Hitzewelle in Deutschland: Wieso das Temperaturempfinden unterschiedlich ist
Das Thermometer zeigt 27 Grad im Schatten. Wenn das mal keine Wohlfühltemperatur ist. Ja – und nein, sagt Biometeorologe Andreas Matzarakis. Er leitet das Zentrum für Medizin-Meteorologische Forschung des Deutschen Wetterdienstes in Freiburg. „Selbst im angenehmen 20er-Temperatur-Bereich gibt es immer noch fünf bis zehn Prozent, die es zu warm oder zu kalt finden.“
Es sind viele Faktoren, die beeinflussen, wie jemand eine Temperatur empfindet.

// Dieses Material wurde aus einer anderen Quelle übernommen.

(** * Grid path search of [autonomous_parking.py]

    A shallow embedding of [heuristic], [get_neighbors], [astar],
    [create_parking_lot] and the block under [if __name__ == "__main__":],
    and the properties of the search that can be stated over it.
    [plot_parking] only draws with matplotlib and is left out.

    Modelling choices, all local to this file:
    - a cell is a pair of Python integers, hence [Z * Z];
    - a [numpy] 2-D array is its shape and an element function; an index
      expression [grid[i, j]] follows numpy: an index in [-n, n) is accepted
      (a negative one counts from the end), anything else raises
      [IndexError];
    - the costs are Python floats built from [0], the step lengths
      [sqrt 1] and [sqrt 2] and the octile estimate.  They are modelled
      exactly, as elements [a + b * sqrt 2] of the ring Z[sqrt 2], with the
      order decided on the integer coefficients.  Rounding of float64 is not
      modelled: two priorities that are equal as real numbers are equal
      here, while their float64 values may differ in the last place, so
      that among paths of equal cost the one returned here need not be the
      one CPython returns;
    - [heapq] is modelled by its contract: the heap is a bag of entries,
      [heappop] removes the least entry for Python's tuple order;
    - the two [while] loops take fuel; running out of it is the outcome
      [OutOfFuel], and the termination theorem bounds the fuel needed. *)

From Stdlib Require Import ZArith List Lia Reals Lra Psatz Permutation.
From stdpp Require Import gmap sorting.
Local Open Scope Z_scope.

(** * The embedding *)

(** ** Exact arithmetic on [a + b * sqrt 2] *)

Module Surd.

Record t : Type := mk { rat : Z; irr : Z }.

Definition of_Z (n : Z) : t := mk n 0.
Definition zero : t := of_Z 0.
Definition sqrt2 : t := mk 0 1.
Definition add (x y : t) : t := mk (rat x + rat y) (irr x + irr y).
Definition sub (x y : t) : t := mk (rat x - rat y) (irr x - irr y).
Definition mul (x y : t) : t :=
  mk (rat x * rat y + 2 * (irr x * irr y)) (rat x * irr y + irr x * rat y).

(** [pos x] decides [0 < a + b * sqrt 2] by the signs of [a] and [b] and,
    when they differ, by comparing [a * a] with [2 * b * b]. *)
Definition pos (x : t) : bool :=
  let a := rat x in
  let b := irr x in
  if (0 <=? a) && (0 <=? b) then negb ((a =? 0) && (b =? 0))
  else if (a <=? 0) && (b <=? 0) then false
  else if 0 <? a then 2 * (b * b) <? a * a
  else a * a <? 2 * (b * b).

Definition ltb (x y : t) : bool := pos (sub y x).
Definition eqb (x y : t) : bool := (rat x =? rat y) && (irr x =? irr y).

Definition lt (x y : t) : Prop := ltb x y = true.
Definition le (x y : t) : Prop := ltb y x = false.

(** The real number an element stands for. *)
Definition toR (x : t) : R := (IZR (rat x) + IZR (irr x) * sqrt 2)%R.

End Surd.

(** ** Cells, grids and outcomes *)

Abbreviation cell := (Z * Z)%type (only parsing).

(** A 2-D [numpy] array of integers: [grid.shape] and the elements, the
    element of row [i] and column [j] being [item i j] for indices below
    the shape. *)
Record ndarray : Type := Grid {
  shape0 : nat;
  shape1 : nat;
  item : nat -> nat -> Z
}.

(** The array whose rows are the given lists. *)
Definition of_rows (rows : list (list Z)) : ndarray :=
  Grid (length rows) (length (hd [] rows))
       (fun i j => nth j (nth i rows []) 0).

Inductive exn : Type := IndexError | KeyError.

Inductive outcome (A : Type) : Type :=
| Return (a : A)
| Raise (e : exn)
| OutOfFuel.
Arguments Return {A} a.
Arguments Raise {A} e.
Arguments OutOfFuel {A}.

Global Instance outcome_ret : MRet outcome := fun A a => Return a.
Global Instance outcome_bind : MBind outcome := fun A B f m =>
  match m with
  | Return a => f a
  | Raise e => Raise e
  | OutOfFuel => OutOfFuel
  end.

(** A computation that reads the grid: the index pairs it has used, in
    order, and its outcome. *)
Record io (A : Type) : Type := IO {
  reads : list (Z * Z);
  result : outcome A
}.
Arguments IO {A} reads result.
Arguments reads {A} _.
Arguments result {A} _.

Global Instance io_ret : MRet io := fun A a => IO [] (Return a).
Global Instance io_bind : MBind io := fun A B f m =>
  match result m with
  | Return a => IO (reads m ++ reads (f a)) (result (f a))
  | Raise e => IO (reads m) (Raise e)
  | OutOfFuel => IO (reads m) OutOfFuel
  end.

(** numpy's treatment of one index against a dimension [n]. *)
Definition norm_index (n : nat) (i : Z) : option nat :=
  if (0 <=? i) && (i <? Z.of_nat n) then Some (Z.to_nat i)
  else if (- Z.of_nat n <=? i) && (i <? 0) then Some (Z.to_nat (i + Z.of_nat n))
  else None.

(** [grid[i, j]] *)
Definition getitem (grid : ndarray) (i j : Z) : io Z :=
  IO [(i, j)]
     match norm_index (shape0 grid) i, norm_index (shape1 grid) j with
     | Some a, Some b => Return (item grid a b)
     | _, _ => Raise IndexError
     end.

(** ** [heuristic] and [get_neighbors] *)

(** [np.sqrt] on the arguments the program gives it, squared lengths of
    steps between neighbouring cells: [np_sqrt 1 = 1] and
    [np_sqrt 2 = sqrt 2].  Elsewhere the integer square root stands in. *)
Definition np_sqrt (n : Z) : Surd.t :=
  if n =? 2 then Surd.sqrt2 else Surd.of_Z (Z.sqrt n).

Definition heuristic (a b : cell) : Surd.t :=
  let dx := Z.abs (a.1 - b.1) in
  let dy := Z.abs (a.2 - b.2) in
  Surd.add (Surd.of_Z (dx + dy))
           (Surd.mul (Surd.sub (np_sqrt 2) (Surd.of_Z 2)) (Surd.of_Z (Z.min dx dy))).

(** The pairs [(dx, dy)] in the order of the two nested [for] loops. *)
Definition offsets : list (Z * Z) :=
  dx ← [-1; 0; 1]; dy ← [-1; 0; 1]; [(dx, dy)].

(** The body of the inner [for] loop, on the list built so far. *)
Definition visit (grid : ndarray) (x y : Z) (neighbors : list cell) (d : Z * Z)
  : io (list cell) :=
  let '(dx, dy) := d in
  if (dx =? 0) && (dy =? 0) then mret neighbors
  else
    let nx := x + dx in
    let ny := y + dy in
    if (0 <=? nx) && (nx <? Z.of_nat (shape0 grid))
       && ((0 <=? ny) && (ny <? Z.of_nat (shape1 grid))) then
      blocked ← (if negb (dx =? 0) && negb (dy =? 0) then
                   a ← getitem grid (x + dx) y;
                   if a =? 1 then mret true
                   else b ← getitem grid x (y + dy); mret (b =? 1)
                 else mret false);
      if blocked : bool then mret neighbors
      else
        v ← getitem grid nx ny;
        if v =? 0 then mret (neighbors ++ [(nx, ny)]) else mret neighbors
    else mret neighbors.

Fixpoint for_each {A B : Type} (body : A -> B -> io A) (acc : A) (l : list B) : io A :=
  match l with
  | [] => mret acc
  | b :: l' => acc' ← body acc b; for_each body acc' l'
  end.

Definition get_neighbors_io (node : cell) (grid : ndarray) : io (list cell) :=
  let '(x, y) := node in
  for_each (visit grid x y) [] offsets.

Definition get_neighbors (node : cell) (grid : ndarray) : outcome (list cell) :=
  result (get_neighbors_io node grid).

(** ** [astar] *)

(** [np.sqrt((neighbor[0] - current[0])**2 + (neighbor[1] - current[1])**2)] *)
Definition move_cost (current neighbor : cell) : Surd.t :=
  np_sqrt ((neighbor.1 - current.1) ^ 2 + (neighbor.2 - current.2) ^ 2).

(** A frontier entry [(priority, cost, node)]. *)
Abbreviation entry := (Surd.t * Surd.t * cell)%type (only parsing).

(** Python's [<] on pairs of integers and on the entry tuples:
    lexicographic, a component being compared only when the ones before it
    are equal. *)
Definition cell_ltb (a b : cell) : bool :=
  (a.1 <? b.1) || ((a.1 =? b.1) && (a.2 <? b.2)).

Definition entry_ltb (e1 e2 : entry) : bool :=
  let '(p1, c1, n1) := e1 in
  let '(p2, c2, n2) := e2 in
  Surd.ltb p1 p2
  || (Surd.eqb p1 p2 && (Surd.ltb c1 c2 || (Surd.eqb c1 c2 && cell_ltb n1 n2))).

(** [heapq.heappush] and [heapq.heappop] on a heap kept as a bag: a push
    adds the item, a pop removes a least item and returns it with what is
    left ([None] on the empty heap, where the loop test [while open_set]
    fails). *)
Definition heappush (heap : list entry) (e : entry) : list entry := e :: heap.

Fixpoint heappop (heap : list entry) : option (entry * list entry) :=
  match heap with
  | [] => None
  | e :: heap' =>
      match heappop heap' with
      | None => Some (e, [])
      | Some (m, rest) =>
          if entry_ltb m e then Some (m, e :: rest) else Some (e, heap')
      end
  end.

Record state : Type := State {
  open_set : list entry;
  came_from : gmap cell cell;
  cost_so_far : gmap cell Surd.t
}.

(** The body of [for neighbor in get_neighbors(current, grid)]. *)
Definition relax (push : list entry -> entry -> list entry)
    (goal current : cell) (current_cost : Surd.t) (st : state) (neighbor : cell) : state :=
  let new_cost := Surd.add current_cost (move_cost current neighbor) in
  if match cost_so_far st !! neighbor with
     | None => true
     | Some old => Surd.ltb new_cost old
     end
  then
    let priority := Surd.add new_cost (heuristic neighbor goal) in
    State (push (open_set st) (priority, new_cost, neighbor))
          (<[neighbor := current]> (came_from st))
          (<[neighbor := new_cost]> (cost_so_far st))
  else st.

(** [while open_set: ...], left by [break] when the goal is popped. *)
Fixpoint search (push : list entry -> entry -> list entry)
    (grid : ndarray) (goal : cell) (fuel : nat) (st : state) : outcome state :=
  match fuel with
  | O => OutOfFuel
  | S fuel' =>
      match heappop (open_set st) with
      | None => Return st
      | Some ((_, current_cost, current), rest) =>
          let st' := State rest (came_from st) (cost_so_far st) in
          if decide (current = goal) then Return st'
          else
            neighbors ← get_neighbors current grid;
            search push grid goal fuel'
                   (foldl (relax push goal current current_cost) st' neighbors)
      end
  end.

(** [while current != start: path.append(current); current = came_from[current]] *)
Fixpoint reconstruct (fuel : nat) (came_from : gmap cell cell)
    (start current : cell) (path : list cell) : outcome (list cell) :=
  match fuel with
  | O => OutOfFuel
  | S fuel' =>
      if decide (current = start) then Return path
      else
        match came_from !! current with
        | None => Raise KeyError
        | Some prev => reconstruct fuel' came_from start prev (path ++ [current])
        end
  end.

Definition initial (start : cell) : state :=
  State [(Surd.zero, Surd.zero, start)] ∅ {[start := Surd.zero]}.

(** [astar], over any implementation [push] of the heap insertion.  The
    result is [None] for the no-path signal and [Some path] otherwise. *)
Definition astar_with (push : list entry -> entry -> list entry)
    (fuel : nat) (start goal : cell) (grid : ndarray) : outcome (option (list cell)) :=
  st ← search push grid goal fuel (initial start);
  match came_from st !! goal with
  | None => Return None
  | Some _ =>
      path ← reconstruct fuel (came_from st) start goal [];
      Return (Some (reverse (path ++ [start])))
  end.

Definition astar : nat -> cell -> cell -> ndarray -> outcome (option (list cell)) :=
  astar_with heappush.

(** ** [create_parking_lot] and the script *)

(** [np.zeros((rows, cols), dtype=int)].  numpy rejects a negative
    dimension before anything else, so the dimensions are natural numbers. *)
Definition np_zeros (rows cols : nat) : ndarray := Grid rows cols (fun _ _ => 0).

(** Whether the slice [start:stop:step] selects the index [k] of an axis of
    length [n], for the non-negative bounds and positive steps that the
    program writes: the slice is clipped to the axis. *)
Definition in_slice (start stop step n k : nat) : bool :=
  (start <=? k)%nat && (k <? stop)%nat && (k <? n)%nat
  && ((k - start) mod step =? 0)%nat.

(** [grid[r0:r1, c0:c1] = v]; an assignment through slices sets the cells
    selected and never raises. *)
Definition setitem_block (grid : ndarray) (r0 r1 c0 c1 : nat) (v : Z) : ndarray :=
  Grid (shape0 grid) (shape1 grid)
       (fun i j =>
          if in_slice r0 r1 1 (shape0 grid) i && in_slice c0 c1 1 (shape1 grid) j
          then v else item grid i j).

(** [grid[i, c0:c1:step] = v]; the integer index is checked as in a read. *)
Definition setitem_row (grid : ndarray) (i : Z) (c0 c1 step : nat) (v : Z)
  : outcome ndarray :=
  match norm_index (shape0 grid) i with
  | Some r =>
      Return (Grid (shape0 grid) (shape1 grid)
                   (fun i' j =>
                      if (i' =? r)%nat && in_slice c0 c1 step (shape1 grid) j
                      then v else item grid i' j))
  | None => Raise IndexError
  end.

(** [grid[i, j] = v] *)
Definition setitem (grid : ndarray) (i j : Z) (v : Z) : outcome ndarray :=
  match norm_index (shape0 grid) i, norm_index (shape1 grid) j with
  | Some r, Some c =>
      Return (Grid (shape0 grid) (shape1 grid)
                   (fun i' j' =>
                      if (i' =? r)%nat && (j' =? c)%nat then v else item grid i' j'))
  | _, _ => Raise IndexError
  end.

Der Biometeorologe erzählt vom Besuch in einer Schule. Dabei habe er die Schüler gefragt, wie warm es wohl an jenem Morgen draußen gewesen sei. „Die Antworten reichten von 12 bis 20 Grad – in Wirklichkeit waren es 14.“
Faktoren, die das Kalt-warm-Empfinden beeinflussen
Die Wissenschaft geht von etwa 70 Komponenten aus, die Einfluss auf unser Temperaturempfinden haben, erklärt Matzarakis. Dabei spielen Gesundheitszustand und Fitness eine große Rolle: Fühlt sich jemand nicht besonders gut, kann eine Temperatur anders wahrgenommen werden als bei jemandem, der topfit und gut drauf ist. Auch der Hormonhaushalt und der Anteil an Körperfett können sich auf das Empfinden von Wärme und Kälte auswirken.

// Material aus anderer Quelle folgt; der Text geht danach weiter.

Lemma calendar_context_lists_each_day_once_witness :
  ∃ days slot_map,
    index_context Sample.today Sample.db0
    = Ok (calendar_context days slot_map 6 2024)
    ∧ (∃ weeks : nat, length days = (7 * weeks)%nat)
    ∧ filter (fun dt => month dt = 6) days
      = (fun n => Date 2024 6 n) <$> seqZ 1 30.
Proof.
  eexists _, _. split; [vm_compute; reflexivity|].
  match goal with
  | |- (∃ weeks : nat, length ?days = _) ∧ _ =>
      pose proof (calendar_context_lists_each_day_once Sample.today Sample.db0
                    days _ 6 2024 eq_refl) as (_ & _ & H2 & H3)
  end.
  split; [exact H2|exact H3].
Defined.

Lemma calendar_is_never_rendered_witness :
  (∃ c, index_context (Date 2024 2 29) Sample.db0 = Ok c)
  ∧ index (Date 2024 2 29) (Sample.get Sample.owner) Sample.db0
    = (Raise TemplateSyntaxError, Sample.owner, Sample.db0).
Proof.
  apply (calendar_is_never_rendered (Date 2024 2 29) (Sample.get Sample.owner)
           Sample.db0); [reflexivity|simpl; lia].
Defined.


Lemma create_project_in_fresh_directory_witness :
  Build.create_project (Build.files (fun p => p))
    {[ ["notes.txt"] := OS.File "keep" ]}
  = (None, project_tree (fun p => p) ∪ {[ ["notes.txt"] := OS.File "keep" ]})
  ∧ (project_tree (fun p => p) ∪ {[ ["notes.txt"] := OS.File "keep" ]})
      !! [Build.BASE; "booking"; "views.py"]
    = Some (OS.File "full_scheduler_project/booking/views.py").
Proof.
  destruct (create_project_in_fresh_directory (fun p => p)
              {[ ["notes.txt"] := OS.File "keep" ]}) as (H1 & H2 & _).
  - intros k. apply lookup_singleton_ne. discriminate.
  - split; [exact H1|].
    apply (H2 "full_scheduler_project/booking/views.py").
    apply (bool_decide_unpack _). vm_compute. exact I.
Defined.

Lemma create_project_overwrites_witness :
  Build.create_project (Build.files (fun p => p))
    (project_tree (fun _ => "old") ∪ {[ ["notes.txt"] := OS.File "keep" ]})
  = (None,
     project_tree (fun p => p)
     ∪ (project_tree (fun _ => "old") ∪ {[ ["notes.txt"] := OS.File "keep" ]})).
Proof.
  destruct (project_tree_spec (fun _ => "old")) as (_ & Hf & Hd & _).
  apply (create_project_overwrites (fun p => p) (fun _ => "old")).
  - intros k Hk. apply lookup_union_Some_l. by apply Hd.
  - intros p Hp. apply lookup_union_Some_l. by apply Hf.
Defined.

Lemma create_project_stops_at_conflict_witness :
  Build.create_project (Build.files (fun p => p))
    {[ [Build.BASE] := OS.File "a note" ]}
  = (Some OS.FileExistsError, {[ [Build.BASE] := OS.File "a note" ]})
  ∧ (Build.create_project (Build.files (fun p => p))
       {[ [Build.BASE] := OS.Dir; [Build.BASE; "booking"] := OS.File "a note" ]}).1
    = Some OS.FileExistsError.
Proof.
  split.
  - apply (proj1 (create_project_stops_at_conflict (fun p => p) "a note"
                    {[ [Build.BASE] := OS.File "a note" ]})).
    reflexivity.
  - apply (proj2 (create_project_stops_at_conflict (fun p => p) "a note"
                    {[ [Build.BASE] := OS.Dir;
                       [Build.BASE; "booking"] := OS.File "a note" ]})).
    intros k. reflexivity.
Defined.

Lemma redirects_lead_to_views_witness :
  (url_book 7 = url_login ∧ "/" = "/admin_panel/"
   ∧ resolve "/" = Some url_admin_panel)
  ∨ (url_book 7 = url_admin_panel ∧ "/" = "/login/" ∧ resolve "/" = Some url_login)
  ∨ (∃ slot_id, url_book 7 = url_book slot_id ∧ "/" = "/"
                ∧ resolve "/" = Some url_index).
Proof.
  apply (redirects_lead_to_views (url_book 7) Sample.today Sample.post_booking
           Sample.db0 "/").
  reflexivity.
Defined.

Für die aktuelle Temperatur-Einschätzung kommt hinzu, wie aktiv jemand gerade ist oder zuvor war. Und natürlich, welche Kleidung getragen wird. Außerdem spielen auch die Wetter-Faktoren eine Rolle: Wie stark ist der Wind? Wie feucht ist die Luft? Steht man in der Sonne, bekommt man einen Input an Energie.
Temperaturwahrnehmung ist altersabhängig
Was passiert, wenn der menschliche Körper sich auf mehr als seine normale „Betriebstemperatur“ erwärmt, wie Matzarakis die standardmäßigen etwa 37 Grad Celsius nennt? Einfach so kann der Körper überschüssige Wärme nicht wieder loswerden. Das geht nur über Schwitzen: Gesteuert vom Nervensystem produzieren die Schweißdrüsen Flüssigkeit, die an der Hautoberfläche verdunstet – was abkühlt. „Wenn man den Schweiß allerdings sofort mit einem Handtuch wegwischt, funktioniert das mit der Verdunstung und dem Kühlen nicht“, erklärt der Biometeorologe.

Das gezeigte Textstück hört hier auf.